If your child seems to be experiencing any of the following, it’s a good idea to see a speech and language therapist who can assess them for ELD:

  • Problems putting sentences together

  • Problems remembering and finding the right word for an object

  • Difficulty using grammar

  • A smaller vocabulary than peers of a similar age

  • Incorrect use of pronouns (me, mine, he, him)

  • Leaving prepositions out of sentences (at, on, but, if)

  • Confusing verb tenses (I go instead of I went)

  • Problems retelling a story or relaying information

  • Difficulty holding a conversation


When assessing a child for expressive language disorder, I use both verbal and non-verbal standard tests to look for the following, once I have ruled out a hearing problem:

  • Is the child performing below the level of their peers at tasks requiring speech communication?

  • Is the level of speech less developed than expected for the child’s intelligence and ability to understand spoken language?

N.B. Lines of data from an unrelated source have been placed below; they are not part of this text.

(* ===== verification/PmmRef.v ===== *)
(** * Physical memory: copy-on-write reference counts

    Models the reference counts of [src/mm/pmm.c]: one byte per frame with the
    number of extra references, in 4 KiB chunks allocated on the first share
    and released with the last one ([ref_slot], [ref_chunk_put],
    [pmm_share_frame], [pmm_unref_frame], [pmm_frame_shared]).  The chunk of a
    16 MiB stretch of frames is itself a frame of the allocator; its contents
    are [g_chunks] at its physical address. *)

From S2P Require Import Prelude PmmRange PmmSection Pmm.

Definition PMM_REF_STICKY : Z := 255.

(** A write through the section pointer of section [si]. *)
Definition upd_sec (st : pmm) (si : Z) (f : pmm_section → pmm_section) : pmm :=
  match (g_sec st).[si] with Some s => put_sec st si (f s) | None => st end.

(** Writes to [refs[c]] and [refs_used[c]]. *)
Definition put_ref (c p : Z) (s : pmm_section) : pmm_section :=
  set_refs s (sec_refs s).[c <- p] (sec_refs_used s).
Definition put_ref_used (c u : Z) (s : pmm_section) : pmm_section :=
  set_refs s (sec_refs s) (sec_refs_used s).[c <- u].

Definition sec_index (frame : Z) : Z := Z.shiftr frame PMM_SECTION_SHIFT.
Definition ref_chunk (frame : Z) : Z := Z.land frame (PMM_SECTION_FRAMES - 1) / PMM_REF_CHUNK_FRAMES.
Definition ref_offset (frame : Z) : Z := Z.land frame (PMM_SECTION_FRAMES - 1) mod PMM_REF_CHUNK_FRAMES.

(** A pointer into a chunk: the physical address of the chunk and the index. *)
Definition slot_get (st : pmm) (r : Z * Z) : Z := (g_chunks st !!! r.1).[r.2].
Definition slot_put (st : pmm) (r : Z * Z) (v : Z) : pmm :=
  set_chunks st (g_ref_chunks st) (<[r.1 := (g_chunks st !!! r.1).[r.2 <- v]]> (g_chunks st)).

(** A chunk as [ref_slot] clears it. *)
Definition chunk_zeros : list Z := replicate (Z.to_nat PMM_FRAME_SIZE) 0.

Definition ref_slot (st : pmm) (frame : Z) (create : bool) : pmm * option (Z * Z) :=
  match if g_sectioned st then sec_of st frame else None with
  | None => (st, None)
  | Some s =>
      let c := ref_chunk frame in
      if (sec_refs s).[c] =? 0 then
        if negb create then (st, None)
        else
          let '(st1, p) := alloc_frame_nolock_below st ALL_ONES in
          if p =? 0 then (st1, None)
          else
            let st2 := upd_sec st1 (sec_index frame) (put_ref c p) in
            (set_chunks st2 (u64 (g_ref_chunks st2 + 1)) (<[p := chunk_zeros]> (g_chunks st2)),
             Some (p, ref_offset frame))
      else (st, Some ((sec_refs s).[c], ref_offset frame))
  end.
(* ===== verification/VmmOps.v ===== *)
(** * Mapping, unmapping and protecting user pages

    The operations of [src/mm/vmm.c] on one page of one address space keep
    the invariant of all of them, change exactly the leaf they are asked to
    change, and keep the policies (never writable and executable, shared
    frames never directly writable). *)

From S2P Require Import Prelude Vma Frames Vmm VmmWf VmmInv.

Section ops.
Context {A : Type} {ops : FrameOps A} {laws : FrameLaws A}.
Abbreviation state := (vm A).

(** Only the leaf of page [v] of space [r] changes, to [e]. *)
Definition only_leaf (roots : list Z) (m m' : Z → Z) (r v e : Z) : Prop :=
  ∀ r' v', r' ∈ roots → upage v' →
    leaf m' r' v' = if (r' =? r) && (v' =? v) then e else leaf m r' v'.
Definition same_leaves (roots : list Z) (m m' : Z → Z) : Prop :=
  ∀ r v, r ∈ roots → upage v → leaf m' r v = leaf m r v.
(** The contents of frames in use that are not tables. *)
Definition same_data (roots : list Z) (st st' : state) : Prop :=
  ∀ q x, fa_ref (vfr st) q ≠ 0 → (∀ r p, ¬ table_of roots (vmem st) r p q) →
    in_page q x = true → vmem st' x = vmem st x.

(** Every table is an old one or was a free frame. *)
Definition tables_from (roots : list Z) (st st' : state) : Prop :=
  ∀ r p t, table_of roots (vmem st') r p t → table_of roots (vmem st) r p t ∨ fa_ref (vfr st) t = 0.

Lemma same_leaves_refl roots m : same_leaves roots m m.
Proof. done. Qed.
(* ===== verification/VmWalk.v ===== *)
(** * The walk over the user window

    The induction principle of the three nested loops that [vmm_fork_space],
    [vmm_space_destroy] and [vmm_count_user_pages] share, and the page count
    as its first use. *)

From S2P Require Import Prelude Vma Frames Vmm VmmWf VmmInv VmSpace.

(** The window of the walks, in pages: 4 GiB up to 16 GiB. *)
Definition W_LO : Z := 1048576.
Definition W_HI : Z := 4194304.

Definition page_of_indices (pi di ti : Z) : Z := pi * 2 ^ 18 + di * 2 ^ 9 + ti.

Lemma window_path pi di ti : 4 ≤ pi < 16 → 0 ≤ di < 512 → 0 ≤ ti < 512 →
  let v := page_of_indices pi di ti in
  W_LO ≤ v < W_HI ∧ upage v ∧ path_of v = [0; pi; di] ∧ v mod 512 = ti ∧
  v / 2 ^ 18 = pi ∧ v / 2 ^ 9 mod 512 = di.
Proof.
  intros Hpi Hdi Hti v. unfold v, page_of_indices, W_LO, W_HI, upage, USER_PAGES, path_of.
  change (2 ^ 27) with 134217728. change (2 ^ 18) with 262144. change (2 ^ 9) with 512. change (2 ^ 35) with 34359738368.
  assert (H1 : (pi * 262144 + di * 512 + ti) / 134217728 = 0) by (apply Z.div_small; lia).
  assert (H2 : (pi * 262144 + di * 512 + ti) / 262144 = pi) by (Z.to_euclidean_division_equations; lia).
  assert (H3 : (pi * 262144 + di * 512 + ti) / 512 mod 512 = di) by (Z.to_euclidean_division_equations; lia).
  assert (H4 : (pi * 262144 + di * 512 + ti) mod 512 = ti) by (Z.to_euclidean_division_equations; lia).
  rewrite H1, H2, H3, H4. split_and!; try lia. rewrite Z.mod_small by lia. done.
Qed.

Lemma lor_shiftl a n b : 0 ≤ n → 0 ≤ b < 2 ^ n → Z.lor (Z.shiftl a n) b = a * 2 ^ n + b.
Proof.
  intros Hn Hb. apply Z.bits_inj'. intros i Hi.
  replace (a * 2 ^ n + b) with (b + 2 ^ n * a) by lia. rewrite testbit_concat, Z.lor_spec, Z.shiftl_spec by done.
  destruct (Z.ltb_spec i n).
  - by rewrite Z.testbit_neg_r by lia.
  - rewrite (testbit_high n b) by done. by rewrite orb_false_r.
Qed.

(** The address that [vmm_fork_space] puts together. *)
Lemma fork_va pi di ti : 0 ≤ pi → 0 ≤ di < 512 → 0 ≤ ti < 512 →
  Z.lor (Z.lor (Z.shiftl pi 30) (Z.shiftl di 21)) (Z.shiftl ti 12) = page_of_indices pi di ti * 4096.
Proof.
  intros Hpi Hdi Hti. rewrite <- Z.lor_assoc, (lor_shiftl di 21).
  2,3: rewrite ?Z.shiftl_mul_pow2 by lia; lia.
  rewrite lor_shiftl; rewrite ?Z.shiftl_mul_pow2 by lia; [|lia|lia].
  unfold page_of_indices. lia.
Qed.

Section walk.
Context {S : Type} (mem_of : S → Z → Z) (root : Z) (body : Z → Z → Z → Z → S → S) (Inv : Z → S → Prop).
Hypothesis Hroot : Z.land root ADDRESS_MASK = root.

Definition tables_kept (s s' : S) : Prop :=
  ∀ p t, upath p → tbl (mem_of s) root p = Some t → tbl (mem_of s') root p = Some t.

Hypothesis Hleaf : ∀ pi di ti s pt, 4 ≤ pi < 16 → 0 ≤ di < 512 → 0 ≤ ti < 512 →
  Inv (page_of_indices pi di ti) s → tbl (mem_of s) root [0; pi; di] = Some pt →
  Inv (page_of_indices pi di ti + 1) (body pi di ti pt s) ∧ tables_kept s (body pi di ti pt s).
Hypothesis Hskip : ∀ v s, W_LO ≤ v < W_HI → Inv v s → tbl (mem_of s) root (path_of v) = None → Inv (v + 1) s.
Hypothesis Hps : ∀ v s pi di pdt, Inv v s → 4 ≤ pi < 16 → 0 ≤ di < 512 → tbl (mem_of s) root [0; pi] = Some pdt →
  is_present (mem_of s (slot pdt di)) = true → flag (mem_of s (slot pdt di)) VMM_FLAG_PS = false.

Lemma skip_many n v s : W_LO ≤ v → v + Z.of_nat n ≤ W_HI → Inv v s →
  (∀ w, v ≤ w < v + Z.of_nat n → tbl (mem_of s) root (path_of w) = None) → Inv (v + Z.of_nat n) s.
Proof.
  revert v. induction n as [|n IH]; intros v Hlo Hhi Hi Hn.
  - by replace (v + Z.of_nat 0) with v by lia.
  - replace (v + Z.of_nat (Datatypes.S n)) with (v + 1 + Z.of_nat n) by lia. apply IH; [lia|lia| |].
    + apply Hskip; [lia|done|]. apply Hn. lia.
    + intros w Hw. apply Hn. lia.
Qed.

Lemma upath2 pi : 4 ≤ pi < 16 → upath [0; pi].
Proof. intros. split_and!; [simpl; lia | repeat constructor; lia | lia]. Qed.
Lemma upath3 pi di : 4 ≤ pi < 16 → 0 ≤ di < 512 → upath [0; pi; di].
Proof. intros. split_and!; [simpl; lia | repeat constructor; lia | lia]. Qed.

Lemma walk_pt pi di pt s : 4 ≤ pi < 16 → 0 ≤ di < 512 →
  Inv (page_of_indices pi di 0) s → tbl (mem_of s) root [0; pi; di] = Some pt →
  let s' := zfor 512 0 (λ ti s, body pi di ti pt s) s in
  Inv (page_of_indices pi (di + 1) 0) s' ∧ tables_kept s s'.
Proof.
  intros Hpi Hdi Hi Ht s'. unfold s'.
  replace (page_of_indices pi (di + 1) 0) with (page_of_indices pi di (0 + Z.of_nat 512))
    by (unfold page_of_indices; lia).
  apply (zfor_inv (λ ti s', Inv (page_of_indices pi di ti) s' ∧ tables_kept s s')); [by split; [|intros ? ?]|].
  intros ti s1 Hti [H1 Hk]. pose proof (Hk _ _ (upath3 pi di Hpi Hdi) Ht) as Ht1.
  destruct (Hleaf pi di ti s1 pt Hpi Hdi ltac:(lia) H1 Ht1) as [H2 Hk2]. split.
  - replace (page_of_indices pi di (ti + 1)) with (page_of_indices pi di ti + 1); [done|].
    unfold page_of_indices. lia.
  - intros p t Hp E. apply Hk2; [done|]. by apply Hk.
Qed.

Lemma walk_pdt pi pdt s : 4 ≤ pi < 16 →
  Inv (page_of_indices pi 0 0) s → tbl (mem_of s) root [0; pi] = Some pdt →
  let s' := zfor 512 0 (λ di s,
              let pdte := mem_of s (slot pdt di) in
              if negb (is_present pdte) then s
              else if flag pdte VMM_FLAG_PS then s
              else let pt := Z.land pdte ADDRESS_MASK in zfor 512 0 (λ ti s, body pi di ti pt s) s) s in
  Inv (page_of_indices (pi + 1) 0 0) s' ∧ tables_kept s s'.
Proof.
  intros Hpi Hi Ht s'. unfold s'.
  replace (page_of_indices (pi + 1) 0 0) with (page_of_indices pi (0 + Z.of_nat 512) 0)
    by (unfold page_of_indices; lia).
  apply (zfor_inv (λ di s', Inv (page_of_indices pi di 0) s' ∧ tables_kept s s')); [by split; [|intros ? ?]|].
  intros di s1 Hdi [H1 Hk]. cbv zeta. pose proof (Hk _ _ (upath2 pi Hpi) Ht) as Ht1.
  assert (Hpt : tbl (mem_of s1) root [0; pi; di] =
    if is_present (mem_of s1 (slot pdt di)) then Some (Z.land (mem_of s1 (slot pdt di)) ADDRESS_MASK) else None).
  { change [0; pi; di] with ([0; pi] ++ [di]). by rewrite tbl_snoc, Ht1. }
  destruct (is_present (mem_of s1 (slot pdt di))) eqn:Epr; cbn [negb].
  - rewrite (Hps _ s1 pi di pdt H1 Hpi ltac:(lia) Ht1 Epr).
    destruct (walk_pt pi di _ s1 Hpi ltac:(lia) H1 Hpt) as [H2 Hk2]. split; [done|].
    intros p t Hp E. apply Hk2; [done|]. by apply Hk.
  - split; [|done].
    replace (page_of_indices pi (di + 1) 0) with (page_of_indices pi di 0 + Z.of_nat 512)
      by (unfold page_of_indices; lia).
    pose proof (window_path pi di 0 Hpi ltac:(lia) ltac:(lia)) as (Hw & _).
    apply skip_many; [lia | unfold page_of_indices, W_HI in *; lia | done |].
    intros w Hwr. pose proof (window_path pi di (w - page_of_indices pi di 0) Hpi ltac:(lia) ltac:(lia)) as (_ & _ & Hp & _).
    replace (page_of_indices pi di (w - page_of_indices pi di 0)) with w in Hp by (unfold page_of_indices; lia).
    by rewrite Hp.
Qed.

Lemma walk_user_inv s : Inv W_LO s →
  Inv W_HI (walk_user mem_of root body (λ _ s, s) (λ _ _ _ s, s) (λ _ s, s) s).
Proof.
  intros Hi. unfold walk_user. rewrite Hroot.
  assert (Hcov : ∀ v, W_LO ≤ v < W_HI → ∃ pi di ti, 4 ≤ pi < 16 ∧ 0 ≤ di < 512 ∧ 0 ≤ ti < 512 ∧
    v = page_of_indices pi di ti).
  { intros v Hv. exists (v / 262144), (v / 512 mod 512), (v mod 512). unfold W_LO, W_HI, page_of_indices in *.
    change (2 ^ 18) with 262144. change (2 ^ 9) with 512. Z.to_euclidean_division_equations; lia. }
  destruct (is_present (mem_of s (slot root 0))) eqn:E4.
  2: { replace W_HI with (W_LO + Z.of_nat (Z.to_nat (W_HI - W_LO))) by (rewrite Z2Nat.id; unfold W_LO, W_HI; lia).
       apply skip_many; [lia | unfold W_LO, W_HI; lia | done |]. intros w Hw.
       destruct (Hcov w ltac:(unfold W_LO, W_HI in *; lia)) as (pi & di & ti & H1 & H2 & H3 & ->).
       pose proof (window_path pi di ti H1 H2 H3) as (_ & _ & -> & _). simpl. by rewrite E4. }
  set (pdpt := Z.land _ _).
  assert (Ht : tbl (mem_of s) root [0] = Some pdpt) by (simpl; by rewrite E4).
  change W_HI with (page_of_indices (pdpt_lo + Z.of_nat PDPT_N) 0 0).
  refine (proj1 (zfor_inv (λ pi s', Inv (page_of_indices pi 0 0) s' ∧ tables_kept s s') PDPT_N pdpt_lo _ s _ _)); [by split; [|intros ? ?]|].
  intros pi s1 Hpi [H1 Hk]. change (4 ≤ pi < 4 + 12) in Hpi. cbv zeta.
  assert (Ht1 : tbl (mem_of s1) root [0] = Some pdpt).
  { apply Hk; [|done]. split_and!; [simpl; lia | repeat constructor; lia | lia]. }
  assert (Hpdt : tbl (mem_of s1) root [0; pi] =
    if is_present (mem_of s1 (slot pdpt pi)) then Some (Z.land (mem_of s1 (slot pdpt pi)) ADDRESS_MASK) else None).
  { change [0; pi] with ([0] ++ [pi]). by rewrite tbl_snoc, Ht1. }
  destruct (is_present (mem_of s1 (slot pdpt pi))) eqn:Epr; cbn [negb].
  - destruct (walk_pdt pi _ s1 ltac:(lia) H1 Hpdt) as [H2 Hk2]. split; [done|].
    intros p t Hp E. apply Hk2; [done|]. by apply Hk.
  - split; [|done].
    replace (page_of_indices (pi + 1) 0 0) with (page_of_indices pi 0 0 + Z.of_nat (Z.to_nat 262144))
      by (unfold page_of_indices; lia).
    pose proof (window_path pi 0 0 ltac:(lia) ltac:(lia) ltac:(lia)) as (Hw & _).
    apply skip_many; [lia | unfold page_of_indices, W_HI in *; lia | done |].
    intros w Hwr. destruct (Hcov w ltac:(unfold page_of_indices, W_LO, W_HI in *; lia)) as (pi' & di & ti & G1 & G2 & G3 & ->).
    pose proof (window_path pi' di ti G1 G2 G3) as (_ & _ & -> & _).
    assert (pi' = pi) as -> by (unfold page_of_indices in *; lia).
    change [0; pi; di] with ([0; pi] ++ [di]). by rewrite tbl_snoc, Hpdt.
Qed.
End walk.

(** ** The page count *)

(** The pages below [v] in the window of [root] that own a frame. *)
Definition pages_below (m : Z → Z) (root v : Z) : Z :=
  zcount (λ k, vmm_pte_has_frame (leaf m root (W_LO + k))) (Z.to_nat (v - W_LO)).

Lemma pages_below_step m root v : W_LO ≤ v →
  pages_below m root (v + 1) = pages_below m root v + b2z (vmm_pte_has_frame (leaf m root v)).
Proof.
  intros Hv. unfold pages_below. replace (Z.to_nat (v + 1 - W_LO)) with (S (Z.to_nat (v - W_LO))) by lia.
  cbn [zcount]. f_equal. f_equal. f_equal. f_equal. lia.
Qed.

Lemma pages_below_range m root v : W_LO ≤ v ≤ W_HI → 0 ≤ pages_below m root v ≤ W_HI - W_LO.
Proof.
  intros Hv. unfold pages_below. pose proof (zcount_bound
    (λ k, vmm_pte_has_frame (leaf m root (W_LO + k))) (Z.to_nat (v - W_LO))). lia.
Qed.

Lemma pages_below_0 m root : pages_below m root W_LO = 0.
Proof. unfold pages_below. by rewrite Z.sub_diag. Qed.

Lemma pages_below_ext m m' root v :
  (∀ w, W_LO ≤ w < v → leaf m' root w = leaf m root w) → pages_below m' root v = pages_below m root v.
Proof. intros H. apply zcount_ext. intros k Hk. rewrite H by lia. done. Qed.

Lemma pages_below_mono m root v w : W_LO ≤ v ≤ w → pages_below m root v ≤ pages_below m root w.
Proof.
  intros Hv. unfold pages_below. replace (Z.to_nat (w - W_LO)) with (Z.to_nat (v - W_LO) + Z.to_nat (w - v))%nat by lia.
  generalize (Z.to_nat (w - v)) as k. intros k. induction k as [|k IH]; [by rewrite Nat.add_0_r|].
  rewrite Nat.add_succ_r. cbn [zcount]. destruct (vmm_pte_has_frame _); simpl; lia.
Qed.

Section count.
Context {A : Type} {ops : FrameOps A} {laws : FrameLaws A}.

Lemma window_small roots (st : vm A) root pi di pdt : tabs_wf roots st → root ∈ roots →
  4 ≤ pi < 16 → 0 ≤ di < 512 → tbl (vmem st) root [0; pi] = Some pdt →
  is_present (vmem st (slot pdt di)) = true → flag (vmem st (slot pdt di)) VMM_FLAG_PS = false.
Proof.
  intros Hw Hr Hpi Hdi Ht Hp. apply (tw_small _ _ Hw root [0; pi]); [|by apply (upath3 pi di)|done].
  split_and!; [done | by apply upath2 | done].
Qed.

Lemma count_user_spec roots (st : vm A) root : tabs_wf roots st → root ∈ roots →
  vmm_count_user_pages st (Some root) = pages_below (vmem st) root W_HI.
Proof.
  intros Hw Hr. unfold vmm_count_user_pages.
  pose proof (table_page _ _ _ _ _ Hw (root_table _ _ _ Hw Hr)) as Hp.
  set (body := λ (pi di ti pt : Z) (s : (Z → Z) * Z),
    if vmm_pte_has_frame (s.1 (slot pt ti)) then (s.1, u32 (s.2 + 1)) else s).
  pose proof (walk_user_inv fst root body
    (λ v s, W_LO ≤ v ≤ W_HI ∧ s.1 = vmem st ∧ s.2 = pages_below (vmem st) root v)) as Hwalk.
  refine (proj2 (proj2 (Hwalk _ _ _ _ (vmem st, 0) _))); clear Hwalk.
  - by apply page_addr_mask.
  - intros pi di ti s pt Hpi Hdi Hti (Hv & Hm & Hc) Ht.
    destruct (window_path pi di ti Hpi Hdi Hti) as (Hw' & Hu & Hpath & Hmod & _).
    set (v := page_of_indices pi di ti) in *.
    assert (Hl : s.1 (slot pt ti) = leaf (vmem st) root v).
    { unfold leaf. rewrite Hpath, Hmod, <- Hm. by rewrite Ht. }
    pose proof (pages_below_range (vmem st) root v ltac:(lia)).
    rewrite pages_below_step by lia. unfold body. rewrite Hl.
    destruct (vmm_pte_has_frame (leaf (vmem st) root v)); simpl.
    + split; [|by intros p t]. split_and!; [lia|lia|done|]. rewrite Hc. apply u32_small.
      unfold is_u32, W_LO, W_HI in *. lia.
    + split; [|by intros p t]. split_and!; [lia|lia|done|]. lia.
  - intros v s Hv (_ & Hm & Hc) Ht. split_and!; [lia|lia|done|]. rewrite pages_below_step, <- Hc by lia.
    unfold leaf. rewrite <- Hm, Ht. change (vmm_pte_has_frame 0) with false. simpl. lia.
  - intros v s pi di pdt (_ & Hm & _) Hpi Hdi Ht Hpr. rewrite Hm in *. by apply (window_small roots st root pi).
  - split_and!; [unfold W_LO, W_HI; lia..|done|]. unfold pages_below. by rewrite Z.sub_diag.
Qed.
End count.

  • Does this problem with level of speech create difficulties for the child in everyday life?

Therapy for expressive language disorder

To help a child with expressive language disorder, I usually recommend one-to-one therapy in clinic for improving speech and communication skills, combined with a programme to follow at home that aims to incorporate the target level of spoken language into everyday activities.  At the clinic, I make use of the toys and games resources we have here to help the child practice naming everyday objects, and mimicking games to encourage them to narrate their actions and tell me about the objects they are playing with.

Therapy Activities To Try At Home

My SLT colleagues and I will always advise activities to try at home to complement the specific individual therapy we provide for each child in clinic. As general guidance though, try to be talkative when you are with your child, narrating your actions as you put clothes or toys away, prepare food, put on clothes etc. Talk about what you see when you are walking or driving, naming the specific objects. When your child speaks, don’t correct her but repeat back to her using the correct words and sentence structure.

The good news is that with therapy, we see a significant improvement in most cases of expressive language disorder.